What is required:
Of all the lines in the entries below, give again exactly those starting at the line containing "by setoid_rewrite strip_suffix_Some." and ending at the line containing "(** [s.split(c)]: always", both ends included, and no others.

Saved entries
== Segment start ==
(* ===== verification/StableSort.v ===== *)
(** * The standard library's stable sort, and its specification

    [slice::sort_by_key] is a stable sort: its result is determined by its
    specification, so an insertion sort stands for it.  [partition_point] and
    [dedup] are here too. *)

From S2P Require Import Prelude.

Section sort_by_key.
Context {A : Type} (key : A → Z).

Fixpoint insert_by_key (x : A) (l : list A) : list A :=
  match l with
  | [] => [x]
  | y :: l' => if key x <=? key y then x :: l else y :: insert_by_key x l'
  end.
Definition sort_by_key (l : list A) : list A := foldr insert_by_key [] l.

Definition key_sorted (l : list A) : Prop := StronglySorted (λ x y, key x <= key y) l.

Lemma insert_by_key_perm x l : insert_by_key x l ≡ₚ x :: l.
Proof.
  induction l as [|y l IH]; simpl; [done|]. case_match; [done|].
  rewrite IH. constructor.
Qed.
Lemma sort_by_key_perm l : sort_by_key l ≡ₚ l.
Proof. induction l as [|x l IH]; simpl; [done|]. by rewrite insert_by_key_perm, IH. Qed.
Lemma length_sort_by_key l : length (sort_by_key l) = length l.
Proof. by rewrite sort_by_key_perm. Qed.
Lemma elem_of_sort_by_key x l : x ∈ sort_by_key l ↔ x ∈ l.
Proof. by rewrite sort_by_key_perm. Qed.

Lemma insert_by_key_sorted x l : key_sorted l → key_sorted (insert_by_key x l).
Proof.
  unfold key_sorted. induction 1 as [|y l Hl IH Hy]; simpl; [repeat constructor|].
  case_match; zbool.
  - constructor; [by constructor|]. constructor; [done|].
    eapply Forall_impl; [done|]. simpl. lia.
  - constructor; [done|]. rewrite insert_by_key_perm. constructor; [lia|done].
Qed.
Lemma sort_by_key_sorted l : key_sorted (sort_by_key l).
Proof.
  induction l as [|x l IH]; simpl; [constructor|]. by apply insert_by_key_sorted.
Qed.

Lemma insert_by_key_filter x l k :
  filter (λ y, key y = k) (insert_by_key x l) = filter (λ y, key y = k) (x :: l).
Proof.
  induction l as [|y l IH]; [done|]. simpl insert_by_key. case_match; zbool; [done|].
  rewrite filter_cons, IH, !filter_cons.
  repeat case_decide; try done; lia.
Qed.
(** Stability: elements of equal key keep their order. *)
Lemma sort_by_key_stable l k :
  filter (λ y, key y = k) (sort_by_key l) = filter (λ y, key y = k) l.
Proof.
  induction l as [|x l IH]; [done|]. simpl.
  rewrite insert_by_key_filter, !filter_cons, IH. done.
Qed.

(** A sorted list is left as it is. *)
Lemma insert_by_key_head x l :
  Forall (λ y, key x <= key y) l → insert_by_key x l = x :: l.
Proof. destruct 1; simpl; [done|]. case_match; [done|]. zbool. lia. Qed.
Lemma sort_by_key_id l : key_sorted l → sort_by_key l = l.
Proof.
  unfold key_sorted. induction 1 as [|x l Hl IH Hx]; simpl; [done|].
  rewrite IH. by apply insert_by_key_head.
Qed.
(** The one list of its elements in strictly increasing order of keys. *)
Lemma strictly_sorted_inj es x y :
  StronglySorted (λ x y, key x < key y) es → x ∈ es → y ∈ es → key x = key y → x = y.
Proof.
  induction 1 as [|z es _ IH Hz]; [by intros ?%elem_of_nil|].
  rewrite Forall_forall in Hz.
  intros [->|Hx]%elem_of_cons [->|Hy]%elem_of_cons E; [done| | |by apply IH].
  - apply Hz in Hy. lia.
  - apply Hz in Hx. lia.
Qed.
Lemma sort_by_key_unique l es :
  l ≡ₚ es → StronglySorted (λ x y, key x < key y) es → sort_by_key l = es.
Proof.
  intros Hp Hs. apply (StronglySorted_unique_strong (λ x y, key x <= key y)).
  - intros x y Hx Hy ??. rewrite elem_of_sort_by_key, Hp in Hx.
    eapply strictly_sorted_inj; [done..|lia].
  - apply sort_by_key_sorted.
  - clear Hp. induction Hs as [|x es Hs IH Hx]; constructor; [done|].
    eapply Forall_impl; [exact Hx|]. intros y Hy. simpl in *. lia.
  - by rewrite sort_by_key_perm.
Qed.
Lemma Forall_sort_by_key (P : A → Prop) l : Forall P (sort_by_key l) ↔ Forall P l.
Proof. by rewrite sort_by_key_perm. Qed.
End sort_by_key.

(** [l.partition_point(p)]: the length of the first part of a partitioned
    slice (its documented contract: all elements satisfying [p] come first). *)
Fixpoint partition_point {A} (p : A → bool) (l : list A) : nat :=
  match l with
  | [] => 0
  | x :: l => if p x then S (partition_point p l) else 0
  end%nat.

Lemma partition_point_le {A} (p : A → bool) l : (partition_point p l ≤ length l)%nat.
Proof. induction l; simpl; [done|]. case_match; lia. Qed.

Lemma partition_point_before {A} (p : A → bool) l i x :
  l !! i = Some x → (i < partition_point p l)%nat → p x = true.
Proof.
  revert i. induction l as [|y l IH]; intros [|i]; simpl; try done.
  - intros [= ->]. case_match; [done|lia].
  - intros. case_match; [|lia]. apply (IH i); [done|lia].
Qed.

Lemma partition_point_at {A} (p : A → bool) l x :
  l !! partition_point p l = Some x → p x = false.
Proof. induction l as [|y l IH]; simpl; [done|]. case_match; naive_solver. Qed.

(** On a slice sorted by [key], the point for [key <= k] splits it exactly. *)
Lemma partition_point_sorted {A} (key : A → Z) l k i x :
  key_sorted key l → l !! i = Some x →
  (i < partition_point (λ y, (key y <=? k)%Z) l)%nat ↔ key x <= k.
Proof.
  unfold key_sorted. intros Hl. revert i. induction Hl as [|y l Hl IH Hy]; intros i; [done|].
  destruct i as [|i]; simpl.
  - intros [= ->]. case_match; zbool; split; intros; lia.
  - intros Hi. case_match; zbool.
    + rewrite <-(IH i Hi). lia.
    + rewrite Forall_lookup in Hy. specialize (Hy _ _ Hi). split; intros; lia.
Qed.

(** [Vec::dedup]: consecutive duplicates removed. *)
Fixpoint dedup (l : list Z) : list Z :=
  match l with
  | x :: ((y :: _) as t) => if x =? y then dedup t else x :: dedup t
  | _ => l
  end.

Lemma dedup_cons2 x y l :
  dedup (x :: y :: l) = if x =? y then dedup (y :: l) else x :: dedup (y :: l).
Proof. done. Qed.
Lemma elem_of_dedup x l : x ∈ dedup l ↔ x ∈ l.
Proof.
  induction l as [|y [|z l] IH]; [done..|]. rewrite dedup_cons2. case_match; zbool.
  - subst. rewrite IH. set_solver.
  - rewrite !elem_of_cons, IH. set_solver.
Qed.
Lemma dedup_sorted_NoDup l : StronglySorted Z.le l → NoDup (dedup l).
Proof.
  induction 1 as [|y l Hl IH Hy]; [constructor|].
  destruct l as [|z l]; [apply NoDup_singleton|]. rewrite dedup_cons2. case_match; zbool; [done|].
  constructor; [|done]. rewrite elem_of_dedup. intros Hin.
  assert (z <= y); [|inversion Hy; lia].
  apply elem_of_cons in Hin as [->|Hin]; [lia|].
  inversion Hl; subst. rewrite Forall_forall in *. auto.
Qed.

#[export] Hint Rewrite @length_sort_by_key : icefall.
#[export] Hint Resolve sort_by_key_sorted : icefall.
Definition MmapBase_open (file : bytes) : res MmapBase :=
  if len file <? HEADER_LEN
  then Err (Other "rowindex: file too short for header") else
  let? n := le_field file HDR_OFF_SEG_COUNT (HDR_OFF_SEG_COUNT + 8) in
  Ok (mkMmap file n).

Definition seg_start_row_id (b : MmapBase) (i : Z) : res u64 :=
  let off := HEADER_LEN + i * SEGMENT_LEN in le_field (mmap b) off (off + 8).

Definition decode_seg (b : MmapBase) (i : Z) : res AddrSegment :=
  decode_segment (mmap b) (HEADER_LEN + i * SEGMENT_LEN).

(** [while lo + 1 < hi]: the distance halves at every turn, so 64 turns are
    enough for a 64-bit [hi]; running out is a panic, which the theorems below
    exclude. *)
Fixpoint mmap_search (fuel : nat) (b : MmapBase) (row_id lo hi : Z) : res Z :=
  if lo + 1 <? hi then
    match fuel with
    | O => Panic
    | S fuel =>
        let mid := lo + (hi - lo) / 2 in
        let? s := seg_start_row_id b mid in
        if s <=? row_id then mmap_search fuel b row_id mid hi
        else mmap_search fuel b row_id lo mid
    end
  else Ok lo.

Definition MmapBase_lookup (b : MmapBase) (row_id : u64) : res (option (u64 * u32)) :=
  if seg_count b =? 0 then Ok None else
  let? lo := mmap_search 64 b row_id 0 (seg_count b) in
  let? s := seg_start_row_id b lo in
  if row_id <? s then Ok None else
  let? seg := decode_seg b lo in
  Ok (lookup_in_base [seg] row_id).

(** ** AddressMap: base plus deltas, newest delta first *)

Record AddressMap := mkAddressMap {
  am_base : list AddrSegment;
  am_deltas : list (list AddrSegment);
}.

Definition from_parts (base : list AddrSegment) (deltas : list (list AddrSegment)) : AddressMap :=
  mkAddressMap base deltas.
(* ===== verification/Text.v ===== *)
(** * Strings of the standard library: affixes, splitting, paths, decimals

    What the code uses of [str] ([strip_prefix], [strip_suffix], [ends_with],
    [split], [parse]), of [std::path::Path] ([components], [file_name]) and of
    [format!] ([{}] and [{:09}] of an integer).  Rust strings are Rocq strings
    of bytes. *)

From S2P Require Import Prelude.
From Stdlib Require Import Ascii String.

#[global] Open Scope string_scope.
#[global] Open Scope list_scope.
#[global] Open Scope Z_scope.
#[global] Arguments String.append !_ _ : simpl nomatch.

(** ** Affixes *)

Fixpoint strip_prefix (p s : string) : option string :=
  match p, s with
  | EmptyString, _ => Some s
  | String a p, String b s => if decide (a = b) then strip_prefix p s else None
  | String _ _, EmptyString => None
  end.

Fixpoint strip_suffix (suf s : string) : option string :=
  if decide (s = suf) then Some "" else
  match s with
  | EmptyString => None
  | String a s' => String a <$> strip_suffix suf s'
  end.

Definition starts_with (p s : string) : bool := bool_decide (is_Some (strip_prefix p s)).
Definition ends_with (suf s : string) : bool := bool_decide (is_Some (strip_suffix suf s)).

Lemma string_app_assoc (a b c : string) : a +:+ (b +:+ c) = (a +:+ b) +:+ c.
Proof. induction a as [|x a IH]; simpl; [done|]. by rewrite IH. Qed.
Lemma string_app_nil_r (a : string) : a +:+ "" = a.
Proof. induction a as [|x a IH]; simpl; [done|]. by rewrite IH. Qed.
Lemma string_length_app (a b : string) :
  String.length (a +:+ b) = (String.length a + String.length b)%nat.
Proof. induction a; simpl; [done|]. lia. Qed.

Lemma strip_prefix_Some p s r : strip_prefix p s = Some r ↔ s = p +:+ r.
Proof.
  revert s. induction p as [|a p IH]; intros s; simpl; [naive_solver|].
  destruct s as [|b s]; simpl; [naive_solver|]. case_decide; subst.
  - rewrite IH. naive_solver.
  - naive_solver.
Qed.

Lemma strip_suffix_Some suf s r : strip_suffix suf s = Some r ↔ s = r +:+ suf.
Proof.
  revert r. induction s as [|a s IH]; intros r; simpl; case_decide as E.
  - split; [by intros [= <-]|]. intros Hr. f_equal. destruct r; [done|done].
  - split; [done|]. intros Hr. destruct r; simpl in Hr; congruence.
  - split; [intros [= <-]; done|]. intros Hr.
    assert (String.length r = 0%nat) as Hl.
    { apply (f_equal String.length) in Hr. rewrite string_length_app, <-E in Hr. lia. }
    destruct r; [done|simpl in Hl; lia].
  - rewrite fmap_Some. split.
    + intros (r'&Hr'&->). apply IH in Hr' as ->. done.
    + intros Hr. destruct r as [|b r]; simpl in Hr; [congruence|].
      injection Hr as -> Hs. exists r. split; [by apply IH|done].
Qed.

Lemma ends_with_spec suf s : ends_with suf s = true ↔ ∃ r, s = r +:+ suf.
Proof.
  unfold ends_with. rewrite bool_decide_eq_true. unfold is_Some.
  by setoid_rewrite strip_suffix_Some.
Qed.
Lemma strip_suffix_app r suf : strip_suffix suf (r +:+ suf) = Some r.
Proof. by apply strip_suffix_Some. Qed.
Lemma strip_prefix_app p r : strip_prefix p (p +:+ r) = Some r.
Proof. by apply strip_prefix_Some. Qed.

(** ** Splitting *)

(** [s.split(c)]: always at least one piece. *)
Fixpoint split_on (c : ascii) (s : string) : list string :=
  match s with
  | EmptyString => [""]
  | String a s' =>
      if decide (a = c) then "" :: split_on c s'
      else match split_on c s' with
           | [] => [String a ""]
           | p :: ps => String a p :: ps
           end
  end.

(** [s.split_once(c)]. *)
Fixpoint split_once (c : ascii) (s : string) : option (string * string) :=
  match s with
  | EmptyString => None
  | String a s' =>
      if decide (a = c) then Some ("", s')
      else '(p, q) ← split_once c s'; Some (String a p, q)
  end.

Fixpoint contains_char (c : ascii) (s : string) : bool :=
  match s with
  | EmptyString => false
  | String a s' => (bool_decide (a = c) || contains_char c s')%bool
  end.

Lemma split_on_not_nil c s : split_on c s ≠ [].
Proof. destruct s; simpl; [done|]. case_decide; [done|]. by destruct (split_on c s). Qed.

Lemma split_on_app c a b :
  split_on c (a +:+ String c b) = split_on c a ++ split_on c b.
Proof.
  induction a as [|x a IH]; simpl.
  - by rewrite decide_True.
  - rewrite IH. case_decide; [done|]. pose proof (split_on_not_nil c a).
    by destruct (split_on c a).
Qed.

Lemma split_on_clean c s : contains_char c s = false → split_on c s = [s].
Proof.
  induction s as [|a s IH]; simpl; [done|]. intros [Ha Hs]%orb_false_iff.
  apply bool_decide_eq_false in Ha. rewrite decide_False by done. by rewrite IH.
Qed.

Lemma contains_char_app c a b :
  contains_char c (a +:+ b) = (contains_char c a || contains_char c b)%bool.
Proof. induction a as [|x a IH]; simpl; [done|]. by rewrite IH, orb_assoc. Qed.

(** ** Paths *)

Inductive component := RootDir | CurDir | ParentDir | Normal (name : string).

(** The pieces between slashes after the root: empty pieces vanish, and so do
    [.] pieces that are not the leading one. *)
Definition piece_component (p : string) : option component :=
  if decide (p = "") then None else
  if decide (p = ".") then None else
  if decide (p = "..") then Some ParentDir else Some (Normal p).

Definition is_absolute (raw : string) : bool := starts_with "/" raw.

(** [Path::components] on Unix. *)
Definition components (raw : string) : list component :=
  let pieces := split_on "/" raw in
  (if is_absolute raw then [RootDir] else [])
  ++ match pieces with
     | p :: _ => if decide (p = ".") then [CurDir] else []
     | [] => []
     end
  ++ omap piece_component pieces.

(** [Path::new(entry).file_name().and_then(|s| s.to_str())]. *)
Definition file_name (raw : string) : option string :=
  match last (components raw) with Some (Normal p) => Some p | _ => None end.

(** ** Decimal notation *)

Definition digit_char (d : Z) : ascii := ascii_of_N (Z.to_N (48 + d)).
Definition char_digit (a : ascii) : option Z :=
  let n := Z.of_N (N_of_ascii a) in
  if (48 <=? n) && (n <=? 57) then Some (n - 48) else None.

(** The digits of a number of at most [fuel] digits, most significant first;
    20 digits are enough for 64-bit integers. *)
Fixpoint fmt_digits (fuel : nat) (n : Z) (acc : string) : string :=
  match fuel with
  | O => acc
  | S fuel =>
      let acc' := String (digit_char (n mod 10)) acc in
      if n <? 10 then acc' else fmt_digits fuel (n / 10) acc'
  end.
Definition fmt_u64 (n : u64) : string := fmt_digits 20 n "".
Definition fmt_i64 (n : i64) : string :=
  if n <? 0 then "-" +:+ fmt_u64 (- n) else fmt_u64 n.

Fixpoint pad_zeros (k : nat) (s : string) : string :=
  match k with O => s | S k => String "0" (pad_zeros k s) end.
(** [format!("{:09}", n)]. *)
Definition fmt_09 (n : u64) : string :=
  let s := fmt_u64 n in pad_zeros (9 - String.length s) s.

(** Accumulating the digits of [s] after those read so far. *)
Fixpoint parse_digits (s : string) (acc : Z) : option Z :=
  match s with
  | EmptyString => Some acc
  | String a s => d ← char_digit a; parse_digits s (10 * acc + d)
  end.
Definition parse_nat (s : string) : option Z :=
  match s with EmptyString => None | _ => parse_digits s 0 end.

(** [s.parse::<u64>()] and [s.parse::<i64>()]: an optional sign, at least one
    digit, an error on overflow. *)
Definition parse_u64 (s : string) : option u64 :=
  let s' := default s (strip_prefix "+" s) in
  n ← parse_nat s'; checked in_u64 n.
Definition parse_i64 (s : string) : option i64 :=
  match strip_prefix "-" s with
  | Some s' => n ← parse_nat s'; checked in_i64 (- n)
  | None => let s' := default s (strip_prefix "+" s) in
            n ← parse_nat s'; checked in_i64 n
  end.

Lemma char_digit_digit d : 0 <= d < 10 → char_digit (digit_char d) = Some d.
Proof.
  intros. unfold char_digit, digit_char.
  rewrite N_ascii_embedding by lia. rewrite Z2N.id by lia.
  destruct (Z.leb_spec 48 (48 + d)); [|lia]. destruct (Z.leb_spec (48 + d) 57); [|lia].
  simpl. f_equal. lia.
Qed.

Lemma parse_fmt_digits fuel n acc s0 :
  0 <= n < 10 ^ Z.of_nat fuel → (0 < fuel)%nat →
  ∃ k, 0 <= k ∧ parse_digits (fmt_digits fuel n acc) s0 = parse_digits acc (s0 * 10 ^ k + n).
Proof.
  revert n acc. induction fuel as [|fuel IH]; intros n acc Hn Hf; [lia|].
  cbn [fmt_digits]. rewrite Nat2Z.inj_succ, Z.pow_succ_r in Hn by lia.
  pose proof (Z.mod_pos_bound n 10 ltac:(lia)). destruct (Z.ltb_spec n 10).
  - exists 1. split; [lia|]. cbn [parse_digits]. rewrite char_digit_digit by lia. simpl.
    rewrite Z.mod_small by lia. f_equal. lia.
  - assert (fuel ≠ 0%nat) by (intros ->; simpl in Hn; lia).
    destruct (IH (n / 10) (String (digit_char (n mod 10)) acc)) as (k&Hk&->); [|lia|].
    { split; [apply Z.div_pos; lia|]. apply Z.div_lt_upper_bound; lia. }
    cbn [parse_digits]. rewrite char_digit_digit by lia. simpl. exists (k + 1).
    split; [lia|]. f_equal. rewrite Z.pow_add_r by lia. pose proof (Z.div_mod n 10). lia.
Qed.

Lemma fmt_digits_not_empty fuel n acc : (0 < fuel)%nat → fmt_digits fuel n acc ≠ "".
Proof.
  revert n acc. induction fuel as [|fuel IH]; intros n acc; [lia|]. intros _. simpl.
  case_match; [done|]. destruct fuel as [|fuel]; [done|]. apply IH. lia.
Qed.

Lemma fmt_digits_head fuel n acc c :
  (0 < fuel)%nat → 0 <= n →
  strip_prefix (String c "") (fmt_digits fuel n acc) ≠ None →
  ∃ d, 0 <= d < 10 ∧ c = digit_char d.
Proof.
  revert n acc. induction fuel as [|fuel IH]; intros n acc; [lia|]. intros _ Hn. cbn [fmt_digits].
  pose proof (Z.mod_pos_bound n 10 ltac:(lia)). destruct (Z.ltb_spec n 10).
  - simpl. case_decide; [|done]. eauto.
  - destruct fuel as [|fuel].
    + simpl. case_decide; [|done]. eauto.
    + apply IH; [lia|]. apply Z.div_pos; lia.
Qed.

Lemma fmt_u64_no_sign c n :
  0 <= n → char_digit c = None → strip_prefix (String c "") (fmt_u64 n) = None.
Proof.
  intros Hn Hc. destruct (strip_prefix _ _) eqn:E; [|done].
  destruct (fmt_digits_head 20 n "" c) as (d&Hd&->); [lia|done|unfold fmt_u64 in E; congruence|].
  rewrite char_digit_digit in Hc by done. done.
Qed.

Lemma parse_pad_zeros k s acc : parse_digits (pad_zeros k s) (0 * acc) = parse_digits s 0.
Proof. rewrite Z.mul_0_l. by induction k. Qed.

Lemma parse_nat_fmt n : in_u64 n → parse_nat (fmt_u64 n) = Some n.
Proof.
  intros Hn. unfold parse_nat, fmt_u64. pose proof (fmt_digits_not_empty 20 n "" ltac:(lia)).
  destruct (parse_fmt_digits 20 n "" 0) as (k&_&E).
  { unfold in_u64 in Hn. change (10 ^ Z.of_nat 20) with 100000000000000000000. lia. }
  { lia. }
  destruct (fmt_digits 20 n "") eqn:Es; [done|]. rewrite E. simpl. f_equal. 
Qed.

Lemma parse_u64_fmt n : in_u64 n → parse_u64 (fmt_u64 n) = Some n.
Proof.
  intros Hn. unfold parse_u64. rewrite fmt_u64_no_sign by (unfold in_u64 in Hn; done || lia).
  cbn [default]. rewrite parse_nat_fmt by done. simpl. by apply checked_Some.
Qed.

Lemma parse_u64_fmt_09 n : in_u64 n → parse_u64 (fmt_09 n) = Some n.
Proof.
  intros Hn. unfold parse_u64, fmt_09. set (k := (9 - _)%nat).
  assert (strip_prefix "+" (pad_zeros k (fmt_u64 n)) = None) as ->.
  { destruct k; simpl; [|done]. apply (fmt_u64_no_sign "+"); [unfold in_u64 in Hn; lia|done]. }
  cbn [default].
  assert (parse_nat (pad_zeros k (fmt_u64 n)) = Some n) as ->.
  { rewrite <-(parse_nat_fmt n Hn). unfold parse_nat.
    pose proof (fmt_digits_not_empty 20 n "" ltac:(lia)) as Hne. unfold fmt_u64.
    destruct k as [|k]; [done|]. cbn [pad_zeros].
    destruct (fmt_digits 20 n "") eqn:E; [done|]. rewrite <-E.
    change (String "0" (pad_zeros k (fmt_digits 20 n "")))
      with (pad_zeros (S k) (fmt_digits 20 n "")).
    rewrite <-(Z.mul_0_l 1). apply parse_pad_zeros. }
  simpl. by apply checked_Some.
Qed.

Lemma parse_i64_fmt n : in_i64 n → parse_i64 (fmt_i64 n) = Some n.
Proof.
  unfold in_i64. intros Hn. unfold fmt_i64, parse_i64. destruct (Z.ltb_spec n 0).
  - rewrite strip_prefix_app, parse_nat_fmt by (unfold in_u64; lia). simpl.
    apply checked_Some. unfold in_i64. lia.
  - rewrite !fmt_u64_no_sign by (done || lia). cbn [default].
    rewrite parse_nat_fmt by (unfold in_u64; lia). simpl. apply checked_Some. unfold in_i64. lia.
Qed.

(** Rendered numbers contain only digits. *)
Lemma digit_char_ne c d : 0 <= d < 10 → char_digit c = None → digit_char d ≠ c.
Proof. intros Hd Hc <-. by rewrite char_digit_digit in Hc. Qed.
Lemma fmt_digits_no_char c fuel n acc :
  char_digit c = None → contains_char c acc = false →
  contains_char c (fmt_digits fuel n acc) = false.
Proof.
  intros Hc. revert n acc. induction fuel as [|fuel IH]; intros n acc Ha; [done|].
  cbn [fmt_digits].
  assert (contains_char c (String (digit_char (n mod 10)) acc) = false) as Ha'.
  { cbn [contains_char]. rewrite Ha, orb_false_r. apply bool_decide_eq_false.
    apply digit_char_ne; [|done]. apply Z.mod_pos_bound. lia. }
  case_match; [done|]. by apply IH.
Qed.
Lemma fmt_u64_no_char c n : char_digit c = None → contains_char c (fmt_u64 n) = false.
Proof. intros. by apply fmt_digits_no_char. Qed.
Lemma pad_zeros_no_char c k s :
  char_digit c = None → contains_char c s = false → contains_char c (pad_zeros k s) = false.
Proof.
  intros Hc Hs. induction k as [|k IH]; [done|]. cbn [pad_zeros contains_char].
  rewrite IH, orb_false_r. apply bool_decide_eq_false. by intros <-.
Qed.
Lemma fmt_09_no_char c n : char_digit c = None → contains_char c (fmt_09 n) = false.
Proof. intros Hc. by apply pad_zeros_no_char, fmt_u64_no_char. Qed.
Lemma fmt_09_not_empty n : fmt_09 n ≠ "".
Proof.
  unfold fmt_09. pose proof (fmt_digits_not_empty 20 n "" ltac:(lia)).
  by destruct (9 - String.length (fmt_u64 n))%nat.
Qed.
Lemma fmt_09_inj n m : in_u64 n → in_u64 m → fmt_09 n = fmt_09 m → n = m.
Proof. intros Hn Hm E. apply parse_u64_fmt_09 in Hn, Hm. congruence. Qed.

Lemma string_last_inj a b c d :
  a +:+ String c "" = b +:+ String d "" → a = b ∧ c = d.
Proof.
  revert b. induction a as [|x a IH]; intros [|y b]; simpl; intros E.
  - by injection E.
  - by destruct b.
  - by destruct a.
  - injection E as -> E. by apply IH in E as [-> ->].
Qed.
(** A temporary is not taken for what it will become. *)
Lemma strip_json_tmp r : strip_suffix ".json" (r +:+ ".json.tmp") = None.
Proof.
  destruct (strip_suffix _ _) as [y|] eqn:E; [|done]. apply strip_suffix_Some in E.
  change ".json.tmp" with (".json.tm" +:+ "p") in E. change ".json" with (".jso" +:+ "n") in E.
  rewrite !string_app_assoc in E. by apply string_last_inj in E as [_ E].
Qed.

Lemma string_app_inj_l (a b c : string) : a +:+ b = a +:+ c → b = c.
Proof.
  intros E. apply (f_equal (strip_prefix a)) in E. rewrite !strip_prefix_app in E. congruence.
Qed.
== Segment end ==
Finished task:
  by setoid_rewrite strip_suffix_Some.
Qed.
Lemma strip_suffix_app r suf : strip_suffix suf (r +:+ suf) = Some r.
Proof. by apply strip_suffix_Some. Qed.
Lemma strip_prefix_app p r : strip_prefix p (p +:+ r) = Some r.
Proof. by apply strip_prefix_Some. Qed.

(** ** Splitting *)

(** [s.split(c)]: always at least one piece. *)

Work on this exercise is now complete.